第一次の60年代、第二次の80年代に続くものだったわけですが
それまでのものと違ったのは、“日本のイタリア料理をよりイタリア本場のものに近づかせたい”
“日本人が作るイタリア料理を世界基準(もっというとイタリア人)で評価してもらいたい”
そのあたりの熱量が過去のブームとは一線を画していたと思うのです。
イタリアンも、トスカーナだフィレンツェだベネチアだ、各地域の特色ある料理を現地で学んだ料理人の方々がたくさん帰国されて、素晴らしいお店を出し始めていました。
とにかく90年代中頃からの日本人のイタリア料理に対する貪欲さは、赤ワインブームとあいまってハンパないものがありました。少なくとも食べ物に限っていえば80年代以上だったような気もします。
ちなみにサッカーの中田選手がセリエAにいって衝撃のデビューを飾ったのが1998年。
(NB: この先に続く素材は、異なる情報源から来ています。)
Lemma int_char_bare a : int_char a = true → isc a quote = false ∧ isc a "," = false ∧ isc a lf = false.
Proof. destruct a as [[] [] [] [] [] [] [] []]; vm_compute; done. Qed.

Lemma run_csv_int s r o :
  string_all int_char s = true → s ≠ EmptyString →
  run (mkState Begin r o) (s +:+ ",") = Some (mkState Begin (r ++ [s]) o).
Proof.
  destruct s as [|a s]; [done|]. simpl. intros [Ha Hs]%andb_prop _.
  destruct (int_char_bare _ Ha) as (H1 & H2 & H3). unfold step at 1. cbn [place]. rewrite H1. unfold close. rewrite H2, H3.
  assert (∀ v, run (mkState (Bare v) r o) (s +:+ ",") = Some (mkState Begin (r ++ [v +:+ s]) o)) as Hr.
  { clear -Hs. induction s as [|b s IH]; intros v; [by rewrite string_app_nil_r|].
    simpl in Hs. apply andb_prop in Hs as [Hb Hs]. destruct (int_char_bare _ Hb) as (H1 & H2 & H3).
    simpl. unfold step at 1. cbn [place]. rewrite H1. unfold close. rewrite H2, H3. cbn [mbind option_bind].
    unfold move. simpl. rewrite (IH Hs). by rewrite <- string_app_assoc'. }
  apply (Hr (String a EmptyString)).
Qed.
End CsvReading.

Section Csv_claims.
Context `{EventJson} (to_rfc3339 : Z → string) `{StoreEnv} (json_extract : string → string → option string).
Import CsvReader.

Definition csv_cells (r : StoredRecord) : list string := pretty (seq r) :: (neutral <$> csv_values to_rfc3339 r).

Lemma run_csv_row r o : run (start o) (csv_row to_rfc3339 r) = Some (start (o ++ [csv_cells r])).
Proof.
  unfold csv_row, csv_cells, csv_values. unfold start at 1. set (v := to_rfc3339 _). set (vs := f_target _ :: _).
  change (join "," (pretty (seq r) :: (csv_field <$> v :: vs))) with
    (pretty (seq r) +:+ "," +:+ join "," (csv_field <$> v :: vs)).
  destruct (pretty_int (seq r)) as [Hd Hne].
  rewrite <- !string_app_assoc', (string_app_assoc' (pretty _)), csv_run_app, run_csv_int by done.
  cbn [mbind option_bind]. apply run_csv_fields.
Qed.

Definition csv_columns : list string :=
  ["seq"; "time"; "target"; "event"; "client_address"; "client_application"; "user"; "node_id"; "display_name";
   "old_value"; "new_value"; "status"; "details"; "hash"].

Lemma run_csv_rows records o :
  run (start o) (concat_all (csv_row to_rfc3339 <$> records)) = Some (start (o ++ (csv_cells <$> records))).
Proof.
  revert o. induction records as [|r records IH]; intros o; [by rewrite app_nil_r|].
  rewrite fmap_cons, concat_all_cons, csv_run_app, run_csv_row. cbn [mbind option_bind].
  rewrite IH. by rewrite <- app_assoc.
Qed.

(** A cell is the text, or the text after an apostrophe; only a number begins
    with what would begin a formula. *)
Lemma neutral_spec v :
  (neutral v = v ∨ neutral v = "'" +:+ v) ∧
  match neutral v with String a _ => formula_start a = true → is_f64 (neutral v) = true | EmptyString => True end.
Proof.
  unfold neutral. destruct v as [|a v]; [by split; [left|]|].
  destruct (formula_start a) eqn:Hf, (is_f64 (String a v)) eqn:Hn; simpl; rewrite ?Hf, ?Hn; by split; auto.
Qed.

(** On a trail that verifies the CSV export succeeds: the
    paging ends within the hundred queries it may make, and its text reads back as the column names and then, newest first, one row for
    each of the (at most 100 000) newest records that match: every cell is the
    text of the record, whatever quotes, commas and line breaks it contains,
    or that text after an apostrophe, and a cell that begins like a formula is
    a number. *)
Theorem csv_complete db q :
  in_range (audit db) → report_ok (verify_chain db) = true →
  ∃ records text, audit_csv to_rfc3339 json_extract db q = Ok text ∧
    Forall2 (fun r o => stored r = Ok o) (take (Z.to_nat 100000) (matching json_extract db q)) records ∧
    read text = Some (csv_columns :: (csv_cells <$> records)) ∧
    Forall (fun r => ∀ v, v ∈ csv_values to_rfc3339 r →
      (neutral v = v ∨ neutral v = "'" +:+ v) ∧
      match neutral v with String a _ => formula_start a = true → is_f64 (neutral v) = true | EmptyString => True end) records.
Proof.
  intros Hr Hok. destruct (intact_linked _ Hr Hok) as (prev & k & Hl). unfold audit_csv.
  destruct (csv_pages_all json_extract 100 db (with_page q (before_seq q) 1000) 0 prev k Hl) as (records & Hp & Hf); [done|lia|].
  rewrite Hp. cbn [mbind result_bind]. exists records. eexists. split; [done|].
  split; [exact Hf|]. split.
  - unfold read. rewrite csv_run_app.
    assert (run (start []) csv_header = Some (start [csv_columns])) as -> by reflexivity.
    cbn [mbind option_bind]. rewrite run_csv_rows. done.
  - apply Forall_forall. intros r _ v _. apply neutral_spec.
Qed.
End Csv_claims.

Section LineWitnesses.
Import Toy.

#[local] Instance toy_json : EventJson := {
  to_value e := match e with
                | UiLoginFailed u => JObj [("type", JStr (kind e)); ("user", JStr u)]
                | _ => JObj [("type", JStr (kind e))]
                end;
  json_text v := match v with JStr s => s | _ => "{}" end;
}.

(** A failed login with a name that tries to end the tag set and the line, as
    in the test [control_characters_in_tags_stay_inside_the_tag]. *)
Definition forged : StoredRecord :=
  mkStoredRecord 8 "ab12" "ab11" (new_entry 1500 (UiLoginFailed ("bob" +:+ lf +:+ "forged=1i"))).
時代的に90年代後半から2000年にかけては、ファッション、グルメ、サッカー・・
イタリアに対しての興味がそーとーに盛り上がっていたような気もします。
(マガジンハウス社刊)
平成7年ですね。
特集“イタリア料理はこれからだ”
イタリアのレストランの紹介がメイン記事で、日本のイタリアンレストランについてはほんのちょっと。
で、そこから二年ちょっと経ったものがこちら・・
イタリアンの真実を教えます。
特集“日本のパスタは本物なのか”笑
伝統的なポモドーロパスタの作り方も載ってます。
まー、例えて言えばヨーロッパの人気蕎麦屋さんに日本の蕎麦屋さんが行ってダメ出しするような。
でも、この企画、当時凄く斬新だなぁと思いましたね。
“日本でパスタが流行ってるけど、実際イタリア人から見たらどうなんだ?
じゃぁ、食通に来てもらって、レストランを食べ歩いてもらおう!”
いや、凄いですよ。
シンプルなアイデアだけど、それ実行しちゃうんだから。お金相当かかったんだろうなー。
でも本当に日本人って真面目。
“正統なもの”を追究する気持ちが強いんですよね。良くも悪くも。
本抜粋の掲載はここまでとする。